- [Required work]
Exactly the lines below from the one with "(** Opaque data" up to and including the one with "disc_start : Z;" make up the answer, with nothing else added.

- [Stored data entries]
(** * VQGAN trainer: the optimisation step and the run driver

    A shallow embedding of [trainer/trainer.py] (class [VQGANTrainer]).

    Conventions of the embedding.
    - Tensors hold exact rationals ([Q]); NaN, infinities and rounding are
      outside the model.  A scalar tensor is a [Q]; a flat tensor is a
      [list Q]; an image batch is a list of samples, each sample being the
      flattened (channel, height, width) block.
    - [torch.mean] of an empty tensor is NaN in torch; here [mean []] takes
      the value of [0 / 0] in [Q].  Statements that depend on the value of a
      mean carry a non-emptiness hypothesis.
    - Every call into a collaborator (generator, discriminator, perceptual
      scorer, autograd, optimiser, file writers) may raise.  An exception
      stops the method and leaves the trainer as mutated so far, exactly as
      an uncaught Python exception does.
    - The generator model's two helpers [adopt_weight] and
      [calculate_lambda] live in the [vqgan] package, which is not part of
      the sources at hand; the trainer takes them as part of the generator
      interface. *)

From Stdlib Require Import String Ascii DecimalString.
From Stdlib Require DecimalNat.
From Stdlib Require Import Bool ZArith QArith Qabs Lia List.
Import ListNotations.

Set Implicit Arguments.

(** ** Exceptions and results *)

Inductive exception : Type :=
| ZeroDivisionError
| RuntimeError (msg : string).

Inductive result (A : Type) : Type :=
| Ok (a : A)
| Raise (e : exception).

Arguments Ok {A} a.
Arguments Raise {A} e.

(** ** Tensor operations used by the trainer *)

Module Torch.

Definition Tensor := list Q.
Definition Sample := list Q.
Definition Batch := list Sample.

Definition sum (t : Tensor) : Q := fold_right Qplus 0%Q t.

(** [torch.mean]: sum of the elements over their number. *)
Definition mean (t : Tensor) : Q :=
  (sum t / inject_Z (Z.of_nat (length t)))%Q.

(** [F.relu]. *)
Definition relu (x : Q) : Q := if Qle_bool 0 x then x else 0%Q.

(** [torch.clamp(x, lo, hi)]: [min(max(x, lo), hi)]. *)
Definition clamp (x lo hi : Q) : Q :=
  let y := if Qle_bool lo x then x else lo in
  if Qle_bool y hi then y else hi.

(** Element-wise combination of two equally long sequences; a length
    mismatch is torch's size-mismatch [RuntimeError]. *)
Fixpoint zip_with {A B C : Type} (f : A -> B -> result C)
         (l : list A) (l' : list B) : result (list C) :=
  match l, l' with
  | [], [] => Ok []
  | a :: t, b :: t' =>
      match f a b with
      | Ok c =>
          match zip_with f t t' with
          | Ok r => Ok (c :: r)
          | Raise e => Raise e
          end
      | Raise e => Raise e
      end
  | _, _ => Raise (RuntimeError "size mismatch")
  end.

(** [a - b] on samples and on batches. *)
Definition sub_sample (a b : Sample) : result Sample :=
  zip_with (fun x y => Ok (x - y)%Q) a b.

Definition sub (a b : Batch) : result Batch := zip_with sub_sample a b.

(** [torch.abs] on a batch. *)
Definition abs (a : Batch) : Batch := map (map Qabs) a.

(** [c * t] for a Python float [c]. *)
Definition scale (c : Q) (t : Tensor) : Tensor := map (Qmult c) t.
Definition scale_batch (c : Q) (a : Batch) : Batch := map (scale c) a.

(** [p + a] where [p] has one value per sample (shape (B,1,1,1)) and
    [a] is a full batch (shape (B,C,H,W)): the per-sample value is
    broadcast over the sample's elements. *)
Definition add_broadcast (p : Tensor) (a : Batch) : result Batch :=
  zip_with (fun pi ai => Ok (map (Qplus pi) ai)) p a.

(** [.mean()] of a batch: over all of its elements. *)
Definition mean_batch (a : Batch) : Q := mean (concat a).

(** [torch.cat((a, b))] along the batch dimension. *)
Definition cat (a b : Batch) : Batch := a ++ b.

(** [t[:n]] along the batch dimension. *)
Definition take (n : nat) (a : Batch) : Batch := firstn n a.

End Torch.

Import Torch.

(** ** Python helpers *)

(** [a % b] on integers: raises on a zero divisor, otherwise the result has
    the sign of the divisor, as [Z.modulo] has. *)
Definition py_mod (a b : Z) : result Z :=
  if (b =? 0)%Z then Raise ZeroDivisionError else Ok (a mod b)%Z.

(** [str(n)] for a non-negative integer, as an f-string renders it. *)
Definition str (n : nat) : string := NilEmpty.string_of_uint (Nat.to_uint n).

Definition startswith_sep (s : string) : bool :=
  match s with
  | String c _ => Ascii.eqb c "/"
  | EmptyString => false
  end.

Fixpoint endswith_sep (s : string) : bool :=
  match s with
  | EmptyString => false
  | String c EmptyString => Ascii.eqb c "/"
  | String _ r => endswith_sep r
  end.

(** One round of the loop of [posixpath.join]. *)
Definition join_step (path b : string) : string :=
  if startswith_sep b then b
  else if (String.eqb path "" || endswith_sep path)%bool then (path ++ b)%string
  else (path ++ "/" ++ b)%string.

(** [os.path.join(a, *p)]. *)
Definition os_path_join (a : string) (p : list string) : string :=
  fold_left join_step p a.

Definition range (n : Z) : list nat := seq 0 (Z.to_nat n).

Definition enumerate {A : Type} (l : list A) : list (nat * A) :=
  combine (seq 0 (length l)) l.

(** ** The trainer and its collaborators *)

Section Trainer.

(** Opaque data of the tensor library: a network's parameter values, its
    gradient buffers, an optimiser's moving averages, the generator's
    quantisation indices and a rendered image grid. *)
Context {Weights Grads Moments Indices Frame : Type}.

(** A network: its parameters and their [.grad] buffers. *)
Record Net : Type := mkNet {
  params : Weights;
  grad : Grads
}.

(** The attributes of a [VQGANTrainer] instance.  [opt_vq] and [opt_disc]
    hold the moment statistics of the two Adam optimisers; the parameters
    they update are those of [vqgan] and [discriminator]. *)
Record VQGANTrainer : Type := mkTrainer {
  vqgan : Net;
  discriminator : Net;
  opt_vq : Moments;
  opt_disc : Moments;
  disc_factor : Q;
  disc_start : Z;
  perceptual_loss_factor : Q;
  rec_loss_factor : Q;
  expriment_save_dir : string;
  global_step : Z;
  sample_batch : option Batch;
  gif_images : list Frame;
  save_every : Z
}.

Definition set_vqgan (n : Net) (s : VQGANTrainer) : VQGANTrainer :=
  mkTrainer n (discriminator s) (opt_vq s) (opt_disc s) (disc_factor s)
    (disc_start s) (perceptual_loss_factor s) (rec_loss_factor s)
    (expriment_save_dir s) (global_step s) (sample_batch s) (gif_images s)
    (save_every s).

Definition set_discriminator (n : Net) (s : VQGANTrainer) : VQGANTrainer :=
  mkTrainer (vqgan s) n (opt_vq s) (opt_disc s) (disc_factor s)
    (disc_start s) (perceptual_loss_factor s) (rec_loss_factor s)
    (expriment_save_dir s) (global_step s) (sample_batch s) (gif_images s)
    (save_every s).

Definition set_opt_vq (m : Moments) (s : VQGANTrainer) : VQGANTrainer :=
  mkTrainer (vqgan s) (discriminator s) m (opt_disc s) (disc_factor s)
    (disc_start s) (perceptual_loss_factor s) (rec_loss_factor s)
    (expriment_save_dir s) (global_step s) (sample_batch s) (gif_images s)
    (save_every s).

Definition set_opt_disc (m : Moments) (s : VQGANTrainer) : VQGANTrainer :=
  mkTrainer (vqgan s) (discriminator s) (opt_vq s) m (disc_factor s)
    (disc_start s) (perceptual_loss_factor s) (rec_loss_factor s)
    (expriment_save_dir s) (global_step s) (sample_batch s) (gif_images s)
    (save_every s).
(** The loop [for cidr, ips := range data.Netblocks], the entries
    visited in the order [entries]. *)
Fixpoint netblock_lines (pal : palette) (demo : bool)
    (entries : list (string * Z)) (out : string) : option string :=
  match entries with
  | [] => Some out
  | (cidr, ips) :: entries' =>
    let countstr := Itoa ips in
    cidrstr ← (if demo then censorNetBlock cidr else Some cidr);
    let countstr := tab +:+ pad_right 4 countstr in
    let cidrstr := tab +:+ pad_right 18 cidrstr in
    netblock_lines pal demo entries'
      (out +:+ Sprintf ("%s%s %s" +:+ nl)
                 [ArgS (yellow pal cidrstr); ArgS (yellow pal countstr);
                  ArgS (blue pal "Subdomain Name(s)")])
  end.

(** The loop [for asn, data := range asns].  [range_asns] is the order in
    which the ASNs are visited and [range_netblocks asn] the order of the
    inner loop run for [asn]. *)
Fixpoint asn_blocks (pal : palette) (demo : bool) (st : store)
    (range_asns : list (Z * ptr)) (range_netblocks : Z → list (string * Z))
    (out : string) : option string :=
  match range_asns with
  | [] => Some out
  | (asn, data) :: range_asns' =>
    d ← deref st data;
    let asnstr := Itoa asn in
    let datastr := SName d in
    strs ← (if demo && (0 <? asn) then
              a ← censorString asnstr 0 (len asnstr);
              n ← censorString datastr 0 (len datastr);
              Some (a, n)
            else Some (asnstr, datastr));
    let out :=
      out +:+ Sprintf ("%s%s %s %s" +:+ nl)
                [ArgS (blue pal "ASN: "); ArgS (yellow pal strs.1);
                 ArgS (green pal "-"); ArgS (green pal strs.2)] in
    out ← netblock_lines pal demo (range_netblocks asn) out;
    asn_blocks pal demo st range_asns' range_netblocks out
  end.

(** [FprintEnumerationSummary]: what the writer has received at the end;
    [None] is a panic.  The errors of the writer are not looked at by
    the code. *)
Definition FprintEnumerationSummary (pal : palette)
    (range_asns : list (Z * ptr)) (range_netblocks : Z → list (string * Z))
    (out : string) (total : Z) (st : store) (demo : bool) : option string :=
  let out := summary_header pal total out in
  if bool_decide (size (asnmap st) = O) then Some out else
  let out := pad pal 8 "----------" out in
  let out := out +:+ nl in
  asn_blocks pal demo st range_asns range_netblocks out.

(** Colours switched off. *)
Definition no_colour : palette :=
  {| blue := λ s, s; yellow := λ s, s; green := λ s, s |}.

(** A summary map whose only organization has a name that is not
    ASCII. *)
Definition accent_store : store :=
  {| asnmap := {[ 3215 := Addr 1%positive ]};
     heap := {[ 1%positive := {| SName := "France Télécom";
                                 Netblocks := Some ∅ |} ]} |}.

- [Problem solution]
(** Opaque data of the tensor library: a network's parameter values, its
    gradient buffers, an optimiser's moving averages, the generator's
    quantisation indices and a rendered image grid. *)
Context {Weights Grads Moments Indices Frame : Type}.

(** A network: its parameters and their [.grad] buffers. *)
Record Net : Type := mkNet {
  params : Weights;
  grad : Grads
}.

(** The attributes of a [VQGANTrainer] instance.  [opt_vq] and [opt_disc]
    hold the moment statistics of the two Adam optimisers; the parameters
    they update are those of [vqgan] and [discriminator]. *)
Record VQGANTrainer : Type := mkTrainer {
  vqgan : Net;
  discriminator : Net;
  opt_vq : Moments;
  opt_disc : Moments;
  disc_factor : Q;
  disc_start : Z;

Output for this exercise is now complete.